In the United States, federal law enforcement officers involved in cybercrime cases tend to follow the Computer Fraud and Abuse Act of 1986 (CFAA) 18 U.S.C. § 1030 as well as varying related statutes and laws regarding unauthorized access, trespass, copyright, identity theft, and so on. Each state defines cybercrime and related crimes separately in their criminal codes, while smaller departments often have a general sense of what the chief or sheriff wants to be marked as cybercrime. It can almost be a game of hot potato, as complaints are referred to online collection points like the Internet Crime Complaint Center (IC3) or worse, filed and lost because U.S. crime statistics do not currently cover cybercrime.

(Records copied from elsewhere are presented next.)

(** C4, on a Task with two sinks of the source's [main]: each is handed the
    Completed text twice. *)
Lemma C4_same_state_twice_witness :
  registry two_sink_task
  = map Some [EmailTaskObserver "jhon.d@gmail.com";
              SMSTaskObserver "+1-(234)-(435)-1122"]
  /\ forall o,
       times_notified o (entry_action_text CompletedState)
         (trace ((Task_changeState (Some CompletedState) ;;
                  Task_changeState (Some CompletedState)) two_sink_task))
       = (2 * count_occ TaskObserver_eq_dec
                [EmailTaskObserver "jhon.d@gmail.com";
                 SMSTaskObserver "+1-(234)-(435)-1122"] o)%nat.
Proof.
  split; [reflexivity|].
  intros o.
  exact (proj2 (proj1 (proj2 (proj2 (proj2 (proj2 (proj2
    (C4_same_state_twice_notifies_twice two_sink_task
       [EmailTaskObserver "jhon.d@gmail.com";
        SMSTaskObserver "+1-(234)-(435)-1122"]
       CompletedState eq_refl))))))
    o)).
Defined.

(** C5, as the code has it: [build()] returns the builder's Task as it
    stands (state, registry and fields) and leaves a moved-from Task behind.
    Every later [build()] on the same builder, whatever builder calls and
    builds come in between, returns a Task with a null state, so that the
    state query answers with the sentinel, whose registry holds exactly the
    sinks registered on the builder since the build before it; it is never
    equal to the first Task.  When builds follow one another directly the
    Task is emptied: it has no observers. *)
Theorem C5_build_moves_the_task_out :
  forall (moved_from_string : string -> string) (now id : Z)
         (title : string) (priority : TaskPriority)
         (calls : list BuilderCall),
    let b0 := store (builder_after now id title priority calls) in
    let first := TaskManager_build moved_from_string b0 in
    exists t1,
      value first = Some t1
      /\ t1 = task b0
      /\ trace first = []
      /\ state_of t1 = Some CreateState
      /\ registry t1 = flat_map BuilderCall_registers calls
      /\ Id t1 = id
      /\ taskTitle t1 = title
      /\ (forall n,
            exists tn,
              value (TaskManager_build moved_from_string
                       (after_builds moved_from_string (S n) b0)) = Some tn
              /\ registry tn = []
              /\ state_of tn = None
              /\ value (on_taskContext TaskContext_getCurrentState tn)
                 = Some "Invalid State"
              /\ tn <> t1)
      /\ (forall calls',
            let again :=
              (for_each calls' BuilderCall_run ;;
               TaskManager_build moved_from_string) (store first) in
            exists t2,
              value again = Some t2
              /\ state_of t2 = None
              /\ value (on_taskContext TaskContext_getCurrentState t2)
                 = Some "Invalid State"
              /\ registry t2 = flat_map BuilderCall_registers calls'
              /\ t2 <> t1)
      /\ (forall steps,
            let later :=
              (for_each steps (BuilderStep_run moved_from_string) ;;
               TaskManager_build moved_from_string) (store first) in
            exists t,
              value later = Some t
              /\ trace later = []
              /\ state_of t = None
              /\ value (on_taskContext TaskContext_getCurrentState t)
                 = Some "Invalid State"
              /\ registry t = registered_since_build steps []
              /\ t <> t1).
Proof.
  intros mfs now id title priority calls b0 first.
  destruct (builder_after_inv now id title priority calls)
    as (_ & _ & Hs & Hr & Hi & Hn).
  fold b0 in Hs, Hr, Hi, Hn.
  exists (task b0). subst first. rewrite TaskManager_build_run.
  cbn [value store trace].
  repeat (split; [first [reflexivity | assumption]|]).
  split; [|split].
  - intros n. rewrite TaskManager_build_run. cbn [value].
    destruct (after_builds_emptied mfs n b0) as (Ec & _).
    exists (task (after_builds mfs (S n) b0)).
    split; [reflexivity|].
    rewrite Task_getCurrentState_run. unfold registry, state_of.
    rewrite Ec. cbn [taskObservers currentTaskState value].
    repeat split.
    intros E. rewrite <- E in Hs. unfold state_of in Hs.
    rewrite Ec in Hs. discriminate Hs.
  - intros calls'. cbv zeta.
    set (b1 := mkTaskManager (Task_moved_from mfs (task b0))).
    destruct (BuilderCalls_run_inv calls' b1) as (Ht & Hv & Hs' & Hr' & _).
    rewrite (bind_run _ _ _ tt Hv), TaskManager_build_run.
    cbn [value store trace].
    eexists. split; [reflexivity|].
    rewrite Task_getCurrentState_run, Hs', Hr'. cbn [value].
    repeat split.
    intros E. rewrite <- E, Hs' in Hs. discriminate Hs.
  - intros steps. cbv zeta.
    set (b1 := mkTaskManager (Task_moved_from mfs (task b0))).
    destruct (BuilderSteps_run_inv mfs steps b1 eq_refl)
      as (Ht & Hv & Hs' & Hr').
    rewrite (bind_run _ _ _ tt Hv), TaskManager_build_run.
    cbn [value store trace]. rewrite Ht.
    eexists. split; [reflexivity|]. split; [reflexivity|].
    rewrite Task_getCurrentState_run, Hs', Hr'. cbn [value].
    repeat split.
    intros E. rewrite <- E, Hs' in Hs. discriminate Hs.
Qed.

(** C5, the claim as stated, fails: a sink registered on the builder between
    two builds is in the registry of the second Task, which is therefore not
    without observers; its state is null. *)
Lemma C5_registration_between_builds :
  let b0 := store (builder_after 1700000000 1001 "C++ Dev Task" LOW
                     [BuilderAddTaskObserver
                        (Some (EmailTaskObserver "jhon.d@gmail.com"))]) in
  let first := TaskManager_build (fun _ => "") b0 in
  let second :=
    (TaskManager_addTaskObserver (Some (SMSTaskObserver "+1-555")) ;;
     TaskManager_build (fun _ => "")) (store first) in
  option_map registry (value first)
  = Some [Some (EmailTaskObserver "jhon.d@gmail.com")]
  /\ option_map registry (value second)
     = Some [Some (SMSTaskObserver "+1-555")]
  /\ option_map state_of (value second) = Some None.
Proof. cbv zeta. repeat split; reflexivity. Qed.

(** C6: no operation takes a sink out of the registry.  Each call on a
    context, on a Task or on the builder leaves the registry as it was, with
    the sink it registers, if any, added at the end; [build()] hands the
    Task over with its registry; so over any sequence of calls on a Task the
    old registry is a prefix of the new one, and the sink at each position
    stays at that position. *)
Theorem C6_registry_is_append_only :
  forall (utc_offset : Z -> Z) (moved_from_string : string -> string),
    (forall call c,
        taskObservers (store (ContextCall_run call c))
        = (taskObservers c ++ ContextCall_registers call)%list)
    /\ (forall call t,
           registry (store (TaskCall_run utc_offset call t))
           = (registry t ++ TaskCall_registers call)%list)
    /\ (forall call b,
           registry (task (store (BuilderCall_run call b)))
           = (registry (task b) ++ BuilderCall_registers call)%list)
    /\ (forall b,
           value (TaskManager_build moved_from_string b) = Some (task b))
    /\ (forall calls t,
           exists added,
             registry (store (for_each calls (TaskCall_run utc_offset) t))
             = (registry t ++ added)%list)
    /\ (forall calls t i p,
           nth_error (registry t) i = Some p ->
           nth_error
             (registry (store (for_each calls (TaskCall_run utc_offset) t))) i
           = Some p).
Proof.
  intros tz mfs.
  split; [exact ContextCall_run_inv|].
  split; [intros call t; apply (TaskCall_run_inv tz call t)|].
  split; [intros call b; apply (BuilderCall_run_inv call b)|].
  split; [reflexivity|].
  split; [apply TaskCalls_run_registry|].
  intros calls t i p Hi.
  destruct (TaskCalls_run_registry tz calls t) as [added ->].
  rewrite nth_error_app1; [exact Hi|].
  apply nth_error_Some. congruence.
Qed.

(** C7: the state-label query always returns, changes nothing and prints
    nothing; its value is the label of the current variant, or the sentinel
    when the state pointer is null. *)
Theorem C7_state_label_or_sentinel :
  forall c : TaskContext,
    TaskContext_getCurrentState c
    = mkOutcome c []
        (Some (match currentTaskState c with
               | Some CreateState => "Created"
               | Some InProgressState => "InProgress"
               | Some CompletedState => "Completed"
               | Some CancelledState => "Cancelled"
               | None => "Invalid State"
               end)).
Proof.
  intros c. unfold TaskContext_getCurrentState. rewrite bind_get.
  destruct (currentTaskState c) as [[]|]; reflexivity.
Qed.




(** C9, as the code has it: registration has no guard.  [addTaskObserver],
    on the context, on the Task and on the builder, appends the pointer it is
    given, null or not, prints nothing and returns.  A broadcast calls the
    sinks in front of the first null one, in order, and returns only when
    the registry holds no null sink; at a null sink it dereferences it. *)
Theorem C9_registration_is_unguarded :
  forall (observer : shared_ptr TaskObserver) (message : string)
         (c : TaskContext) (t : Task) (b : TaskManager),
    TaskContext_addTaskObserver observer c
    = mkOutcome (mkTaskContext (currentTaskState c)
                               (taskObservers c ++ [observer]))
                [] (Some tt)
    /\ (let r := Task_addTaskObserver observer t in
        value r = Some tt /\ trace r = []
        /\ registry (store r) = (registry t ++ [observer])%list)
    /\ (let r := TaskManager_addTaskObserver observer b in
        value r = Some tt /\ trace r = []
        /\ registry (task (store r)) = (registry (task b) ++ [observer])%list)
    /\ TaskContext_notify message c
       = mkOutcome c
           (flat_map (fun o => update_events o message)
                     (sinks_before_null (taskObservers c)))
           (if has_null (taskObservers c) then None else Some tt).
Proof.
  intros observer message c t b.
  split; [reflexivity|].
  split; [repeat split; reflexivity|].
  split; [repeat split; reflexivity|].
  apply TaskContext_notify_run.
Qed.

(** C9, the claim as stated, fails: registering the null sink on a Task with
    two sinks returns normally with the null sink in the registry, and the
    next [changeState] notifies the two sinks and then stops at the null
    one. *)
Lemma C9_null_sink_is_accepted :
  let r := Task_addTaskObserver None two_sink_task in
  let next := Task_changeState (Some InProgressState) (store r) in
  value r = Some tt
  /\ trace r = []
  /\ registry (store r)
     = [Some (EmailTaskObserver "jhon.d@gmail.com");
        Some (SMSTaskObserver "+1-(234)-(435)-1122");
        None]
  /\ value next = None
  /\ notifications (trace next)
     = [(EmailTaskObserver "jhon.d@gmail.com",
         "Task has been changed to InProgress...");
        (SMSTaskObserver "+1-(234)-(435)-1122",
         "Task has been changed to InProgress...")].
Proof. cbv zeta. repeat split; reflexivity. Qed.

Internationally, the cybercrime laws range even more broadly, as countries prioritize incidents based on the Budapest Convention, local politics, and other factors. In Canada, for instance, Criminal Code R.S.C. 1985, c. C-46 342.1 defines the laws regarding the unauthorized use of a computer, while the mischief component of 430 Wilful and Forbidden Acts in Respect of Certain Property is used for mischief to data, and Canada’s Anti-Spam Legislation (CASL) speaks to issues surrounding the installation of computer programs. Similar to the United States, small departments have a general sense of what might constitute a cybercrime, but there are different interpretations, and incidents are often referred to the Royal Canadian Mounted Police (RCMP).